Even birds instinctively do shoulder stretches. OK, so I can't speak for all birds, but my chickens do. They started as babies. It's the most amazing thing to watch - every so often they stop, stand to one side, lift their beaks to the sky and stretch. One wing and one chickeny leg at a time, out and back, spreading their feathers -  like all creatures, they are intuitively guided to explore the very edges of themselves.  

Shoulder stretches are likely a regular part of your daily life as well. But the truth is, most of the stretches we perform distractedly at work, or before exercise, only scratch the surface of what the body needs. If you sit at a desk, work at a computer or drawing board, nurse or cradle an infant, or spend a lot time in your car, you may have set the stage for posture-related shoulder pain. 

And it's not just the shoulders that are affected. Neck pain, headache, even carpel tunnel-type symptoms can be related to the way we hold and move the shoulders. Habits we have picked up during the activities of our days. 

But there is hope. Keeping these three steps in mind while you work and exercise can begin shift those habits and help you and your body to feel free again.

Shoulder Stretches in Three Steps

#1. Back up

We humans are conditioned to be always moving forward, both physically and psychologically. Think about it  - we lean ahead as we walk, listen and look at things, curling around the efforts and intentions of our minds. In yoga philosophy we are encouraged to "cultivate the opposite" when we want to change patterns in our daily life, and that absolutely applies to posture-related pain. 

Your shoulder blades are like your wings - keep them connected by taking the heads of your arm bones toward your back. If you work at a desk, lean back in your chair every so often, clasping your hands behind you (if they don't touch, hold a towell between them) and lifting your heart. Try to keep you head from hanging forward heavily on your neck - Now and then, look up and back instead of forward and down. If you need something on the shelf behind  you, try reaching back to retrieve it. 

#2. Catch Some air

Believe it or not, one of the key principles to shoulder happiness is cultivating a deeper breath. Of course, it's a bit of a catch twenty two - the same tight muscles across the chest that pull the shoulders forward also inhibit the fullness of the inhale. It can be helpful to open those a little. While standing up or even sitting at your desk, reach your hands for the sky. Interlace your fingers and turn your palms upward for and extra sweet push, reach to right and reach to the left to open and invigorate the major muscles of the trunk. 

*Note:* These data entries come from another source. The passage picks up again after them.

(** An out-of-range flash number anywhere in the block stops the loop with
    [IndexError]. *)
Lemma collect_out_of_range (index_list : list nat)
    (block : list BlockResult) :
  Exists (fun b =>
            (image_id b <= - Z.of_nat (length index_list) \/
             Z.of_nat (length index_list) < image_id b)%Z) block ->
  forall rs eegs0,
    snd (Trial.collect index_list block rs eegs0) = Raise IndexError.
Proof.
  induction block as [|b block IH]; intros Hex rs eegs0;
    [inversion Hex|].
  cbn.
  destruct (Py.index index_list (image_id b - 1)) as [j| |] eqn:Ej; cbn.
  - destruct (Py.index rs (Z.of_nat j)) as [r| |] eqn:Er; cbn.
    + apply IH. inversion Hex as [? ? Hbad|]; subst; [|assumption].
      rewrite index_out_of_range in Ej by lia. discriminate.
    + f_equal. eapply index_raises; eassumption.
    + exfalso. eapply index_in_time; eassumption.
  - f_equal. eapply index_raises; eassumption.
  - exfalso. eapply index_in_time; eassumption.
Qed.

(** The ids of the filled objects are the ids of the options, in their
    order. *)
Lemma gather_ids (s : Trial.t) (block : list BlockResult) filled eegs :
  snd (Trial.gather s block) = Ok (filled, eegs) ->
  map OptionResult.idx filled = Trial.options s.
Proof.
  intros Hg. destruct (gather_inv _ _ _ _ Hg) as (_ & _ & Hlen & Hnth).
  apply nth_error_ext. intros n. rewrite nth_error_map.
  destruct (nth_error filled n) as [r|] eqn:E; cbn.
  - destruct (Hnth _ _ E) as (_ & H & _). now rewrite H.
  - symmetry. apply nth_error_None. rewrite <- Hlen.
    now apply nth_error_None.
Qed.

End Returning.

(** A state whose counts and order fit its options takes a well-numbered
    block as far as the test. *)
Lemma pass_reaches_the_test (s : Trial.t) (block : list BlockResult) :
  length (Trial.option_counts s) = length (Trial.options s) ->
  Forall (fun c => (1 <= c < 2 ^ 53)%Z) (Trial.option_counts s) ->
  Forall (fun i => (i < length (Trial.options s))%nat) (Trial.index_list s) ->
  Forall (fun b =>
            (1 <= image_id b <= Z.of_nat (length (Trial.index_list s)))%Z)
    block ->
  exists result, Trial.rank_result s block = Ok result.
Proof.
  intros Hlen Hall Hwf Hblock.
  unfold Trial.rank_result.
  assert (Hg : exists filled eegs,
             snd (Trial.gather s block) = Ok (filled, eegs)).
  { unfold Trial.gather. cbn [Trial.set_results Trial.option_counts
      Trial.options Trial.index_list].
    destruct (new_option_results_returns (Trial.option_counts s)
                (Trial.options s) 0) as [rs Hrs].
    { rewrite Hlen. cbn. lia. }
    unfold Py.enumerate. rewrite Hrs.
    destruct (new_option_results_inv _ _ _ _ Hrs) as [Hlrs _].
    destruct (collect_returns (Trial.index_list s) block Hblock rs [])
      as (filled & eegs & Hc).
    - rewrite Hlrs. exact Hwf.
    - rewrite Hc. cbn. eauto. }
  destruct Hg as (filled & eegs & Hg). rewrite Hg. cbn [Py.bind].
  destruct (gather_inv _ _ _ _ Hg) as (_ & _ & _ & Hnth).
  unfold Trial.score.
  destruct (confidences_of_returns (Np.median eegs) (Np.std eegs)
              (Trial.rank filled)) as [cs Hcs].
  { eapply Permutation_Forall; [symmetry; apply rank_perm|].
    apply Forall_forall. intros r Hr.
    apply In_nth_error in Hr. destruct Hr as [i Hi].
    destruct (Hnth _ _ Hi) as (_ & _ & Hexp).
    apply nth_error_In in Hexp.
    rewrite Forall_forall in Hall. now apply Hall. }
  rewrite Hcs. cbn. eauto.
Qed.

(** Such a state scores a well-numbered block to the end. *)
Lemma scored_or_rejected (s : Trial.t) (block : list BlockResult) :
  Trial.options s <> [] ->
  length (Trial.option_counts s) = length (Trial.options s) ->
  Forall (fun c => (1 <= c < 2 ^ 53)%Z) (Trial.option_counts s) ->
  Forall (fun i => (i < length (Trial.options s))%nat) (Trial.index_list s) ->
  Forall (fun b =>
            (1 <= image_id b <= Z.of_nat (length (Trial.index_list s)))%Z)
    block ->
  (exists result,
      snd (Trial.process_results s block) = Ok result /\
      length (option_ids result) = length (Trial.options s) /\
      length (confidences result) = length (Trial.options s)) \/
  snd (Trial.process_results s block) = Raise RuntimeError.
Proof.
  intros Hne Hlen Hall Hwf Hblock.
  destruct (pass_reaches_the_test s block Hlen Hall Hwf Hblock)
    as [result Hr].
  destruct (rank_result_length _ _ _ Hr) as [Hl1 Hl2].
  unfold Trial.process_results. cbn [snd]. rewrite Hr. cbn [Py.bind].
  destruct (confidences result) as [|best cs] eqn:Ec.
  - destruct (Trial.options s); [congruence|discriminate].
  - rewrite (separation_cases result best cs Ec).
    destruct (Trial.not_a_good_result _ _ _); [now right|].
    left. exists result. rewrite Ec. auto.
Qed.

(** The counts of a built trial, at any later state. *)
Lemma built_counts (options : list Z) (pt it : Q) (mn mx : Z) (fuel : nat)
    (g : Random.rng) (s0 : Trial.t) (calls : list Trial.call) :
  Trial.__init__ options pt it mn mx fuel g = Ok s0 ->
  (mx <= 2 ^ 53)%Z ->
  let s := Trial.run s0 calls in
  Trial.options s = options /\
  Trial.index_list s = Trial.index_list s0 /\
  length (Trial.option_counts s) = length (Trial.options s) /\
  Forall (fun c => (1 <= c < 2 ^ 53)%Z) (Trial.option_counts s) /\
  Forall (fun i => (i < length (Trial.options s))%nat) (Trial.index_list s).
Proof.
  intros Hinit Hmx s.
  destruct (init_inv _ _ _ _ _ _ _ _ Hinit)
    as (_ & _ & Ho0 & _ & _ & Hlen0 & Hall0 & _).
  destruct (init_order _ _ _ _ _ _ _ _ Hinit) as (_ & _ & Hwf0).
  destruct (run_frame calls s0) as (Hil & Hoc & Ho & _).
  fold s in Hil, Hoc, Ho.
  split; [congruence|]. split; [exact Hil|].
  split; [rewrite Hoc, Ho, Ho0; exact Hlen0|].
  split; [rewrite Hoc; eapply Forall_impl; [|exact Hall0]; cbv beta; lia|].
  rewrite Hil, Ho. exact Hwf0.
Qed.


(** A count beyond the largest float ends the pass in [OverflowError]:
    [num_correct * 1.0 / r.expected_counts] converts the count to a float
    first. *)
Lemma huge_count_overflows :
  snd (Trial.process_results
         (Trial.mk Trial.COMPLETED 1000 100 [10; 20]%Z 1 3
            [0; 1; 0; 1]%nat [2 ^ 1024; 2]%Z 4 None None None)
         two_option_block)
  = Raise OverflowError.
Proof. vm_compute. reflexivity. Qed.

(** X11: for a trial that the constructor returned with at least one
    option and counts that a float holds exactly ([max_repeat] at most
    [2^53]), at any later state, a block whose flash numbers all lie
    between 1 and [len(index_list)] is scored to the end: the call either
    returns a [RankResult] with one id and one confidence per option, or
    raises the rejection; no other exception comes out. *)
Theorem well_numbered_block_is_scored (options : list Z) (pt it : Q)
    (mn mx : Z) (fuel : nat) (g : Random.rng) (s0 : Trial.t)
    (calls : list Trial.call) (block : list BlockResult) :
  Trial.__init__ options pt it mn mx fuel g = Ok s0 ->
  options <> [] ->
  (mx <= 2 ^ 53)%Z ->
  Forall (fun b =>
            (1 <= image_id b <= Z.of_nat (length (Trial.index_list s0)))%Z)
    block ->
  let s := Trial.run s0 calls in
  (exists result,
      snd (Trial.process_results s block) = Ok result /\
      length (option_ids result) = length options /\
      length (confidences result) = length options) \/
  snd (Trial.process_results s block) = Raise RuntimeError.
Proof.
  intros Hinit Hne Hmx Hblock s.
  destruct (built_counts _ _ _ _ _ _ _ _ calls Hinit Hmx)
    as (Ho & Hil & Hlen & Hall & Hwf).
  fold s in Ho, Hil, Hlen, Hall, Hwf.
  rewrite <- Ho.
  apply scored_or_rejected; try assumption.
  - rewrite Ho. exact Hne.
  - rewrite Hil. exact Hblock.
Qed.

Lemma well_numbered_block_is_scored_witness :
  exists s0,
    Trial.__init__ [10; 20]%Z 1000 100 1 3 10 [1; 0; 1; 1]%nat = Ok s0 /\
    let block := [mkBlockResult 1 4 0; mkBlockResult 3 2 0;
                  mkBlockResult 2 7 0] in
    let s := Trial.run s0 [Trial.CallShowNextImage] in
    (exists result,
        snd (Trial.process_results s block) = Ok result /\
        length (option_ids result) = length [10; 20]%Z /\
        length (confidences result) = length [10; 20]%Z) \/
    snd (Trial.process_results s block) = Raise RuntimeError.
Proof.
  eexists. split; [reflexivity|].
  apply (well_numbered_block_is_scored
           [10; 20]%Z 1000 100 1 3 10 [1; 0; 1; 1]%nat).
  - reflexivity.
  - discriminate.
  - discriminate.
  - repeat constructor; discriminate.
Defined.

(** X12: as soon as one sample of the block carries a flash number above
    [len(index_list)], or at or below [-len(index_list)],
    [process_results] raises [IndexError]; [results] then holds the block
    all the same. *)
Theorem out_of_range_sample_raises (s : Trial.t)
    (block : list BlockResult) :
  Exists (fun b =>
            (image_id b <= - Z.of_nat (length (Trial.index_list s)) \/
             Z.of_nat (length (Trial.index_list s)) < image_id b)%Z)
    block ->
  snd (Trial.process_results s block) = Raise IndexError /\
  Trial.results (fst (Trial.process_results s block)) = Some block.
Proof.
  intros Hex.
  unfold Trial.process_results, Trial.rank_result, Trial.gather.
  cbn [fst snd Trial.set_results Trial.option_counts Trial.options
       Trial.index_list].
  pose proof (new_option_results_raises (Trial.option_counts s)
                (Py.enumerate (Trial.options s))) as Hn.
  destruct (Trial.new_option_results _ _) as [rs|e|]; cbn.
  - pose proof (collect_out_of_range (Trial.index_list s) block Hex rs [])
      as Hc.
    destruct (Trial.collect _ _ _ _) as [filled r]. cbn in Hc. subst r.
    cbn. split; reflexivity.
  - subst e. split; reflexivity.
  - contradiction.
Qed.

Lemma out_of_range_sample_raises_witness :
  snd (Trial.process_results two_option_trial
         [mkBlockResult 1 1 0; mkBlockResult 5 3 0]) = Raise IndexError /\
  Trial.results
    (fst (Trial.process_results two_option_trial
            [mkBlockResult 1 1 0; mkBlockResult 5 3 0]))
  = Some [mkBlockResult 1 1 0; mkBlockResult 5 3 0].
Proof.
  apply (out_of_range_sample_raises two_option_trial
           [mkBlockResult 1 1 0; mkBlockResult 5 3 0]).
  apply Exists_cons_tl, Exists_cons_hd. right. reflexivity.
Defined.

(** X13: a sample with the flash number 0 is not refused: its value goes
    to the option of the last flash of the order. *)
Theorem sample_zero_goes_to_the_last_flash (s : Trial.t)
    (block : list BlockResult) (filled : list OptionResult.t)
    (eegs : list float) (b : BlockResult) (i : nat) (r : OptionResult.t) :
  snd (Trial.gather s block) = Ok (filled, eegs) ->
  In b block -> image_id b = 0%Z ->
  nth_error (Trial.index_list s) (length (Trial.index_list s) - 1) = Some i ->
  nth_error filled i = Some r ->
  In (eeg b) (OptionResult.eegs r).
Proof.
  intros Hg Hb Hid Hlast Hr.
  destruct (gather_inv _ _ _ _ Hg) as (_ & _ & _ & Hnth).
  destruct (Hnth _ _ Hr) as (-> & _).
  apply in_map, filter_In. split; [exact Hb|].
  unfold resolves. rewrite Hid.
  assert (Hlen : (0 < length (Trial.index_list s))%nat).
  { destruct (Trial.index_list s); [destruct i; discriminate|cbn; lia]. }
  unfold Py.index.
  change (0 - 1 <? 0)%Z with true. cbv iota.
  replace (0 - 1 + Z.of_nat (length (Trial.index_list s)))%Z
    with (Z.of_nat (length (Trial.index_list s) - 1)) by lia.
  destruct (Z.ltb_spec (Z.of_nat (length (Trial.index_list s) - 1)) 0);
    [lia|].
  destruct (Z.leb_spec (Z.of_nat (length (Trial.index_list s)))
              (Z.of_nat (length (Trial.index_list s) - 1))); [lia|].
  cbn [orb]. rewrite Nat2Z.id, Hlast. apply Nat.eqb_refl.
Qed.

Lemma sample_zero_goes_to_the_last_flash_witness :
  In (eeg (mkBlockResult 0 9 0))
     (OptionResult.eegs (OptionResult.mk [9]%float [0]%float 20 2)).
Proof.
  apply (sample_zero_goes_to_the_last_flash two_option_trial
           [mkBlockResult 0 9 0]
           [OptionResult.mk [] [] 10 2;
            OptionResult.mk [9]%float [0]%float 20 2]
           [9]%float (mkBlockResult 0 9 0) 1).
  - reflexivity.
  - now left.
  - reflexivity.
  - reflexivity.
  - reflexivity.
Defined.

(** X14: the [option_ids] of a scoring pass are the ids of the options,
    each option once, rearranged. *)
Theorem every_option_is_ranked_once (s : Trial.t)
    (block : list BlockResult) (result : RankResult) :
  Trial.rank_result s block = Ok result ->
  Permutation (option_ids result) (Trial.options s).
Proof.
  intros Hr.
  destruct (rank_result_inv _ _ _ Hr) as (filled & Hg & -> & _).
  rewrite <- (gather_ids _ _ _ _ Hg).
  apply Permutation_map, rank_perm.
Qed.

Lemma every_option_is_ranked_once_witness :
  Permutation (option_ids three_option_result)
    (Trial.options three_option_trial).
Proof.
  apply (every_option_is_ranked_once three_option_trial three_option_block).
  vm_compute. reflexivity.
Defined.

(** ** A block without samples *)
Section NoSamples.

Lemma In_firstn_skipn (A : Type) (l : list A) (j k : nat) (x : A) :
  In x (firstn k (skipn j l)) -> In x l.
Proof.
  intros H.
  rewrite <- (firstn_skipn j l). apply in_or_app. right.
  rewrite <- (firstn_skipn k (skipn j l)). apply in_or_app. now left.
Qed.

Lemma Forall2_right (A B : Type) (R : A -> B -> Prop) (P : B -> Prop)
    (l : list A) (l' : list B) :
  Forall2 R l l' ->
  (forall x y, In x l -> R x y -> P y) ->
  Forall P l'.
Proof.
  induction 1 as [|x y l l' Hxy _ IH]; intros H; constructor.
  - apply (H x y); [now left|assumption].
  - apply IH. intros x' y' Hin. apply H. now right.
Qed.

Then, practice filling yourself to capacity with your breath. Imagine you are filling yourself as you would a container of water - from the bottom to the top, allowing time for it to find and seep into any crevices along the way. Fill the spaces in the sides of your waist, and in the back. Do you know that the upper lungs extend all the way up to your collarbones? Be sure and fill up there, too. 

#3. Spread Your Wings

One of the biggest contributors to less than optimal health is a failure to fully experience our bodies. Even in the simplest ways. Spread you arms out to the sides now and then. Draw circles in the air with both hands, exploring their full capacity of movement. Keep your muscles engaged and your breath full and steady as you move. 

Do this with awareness - relish it! Move out to your edges, with your actions, and also with your mind. You may discover that those edges will begin to give a little. Broadening your range of movement can feel like bringing the sky inside - you might just decide to take flight!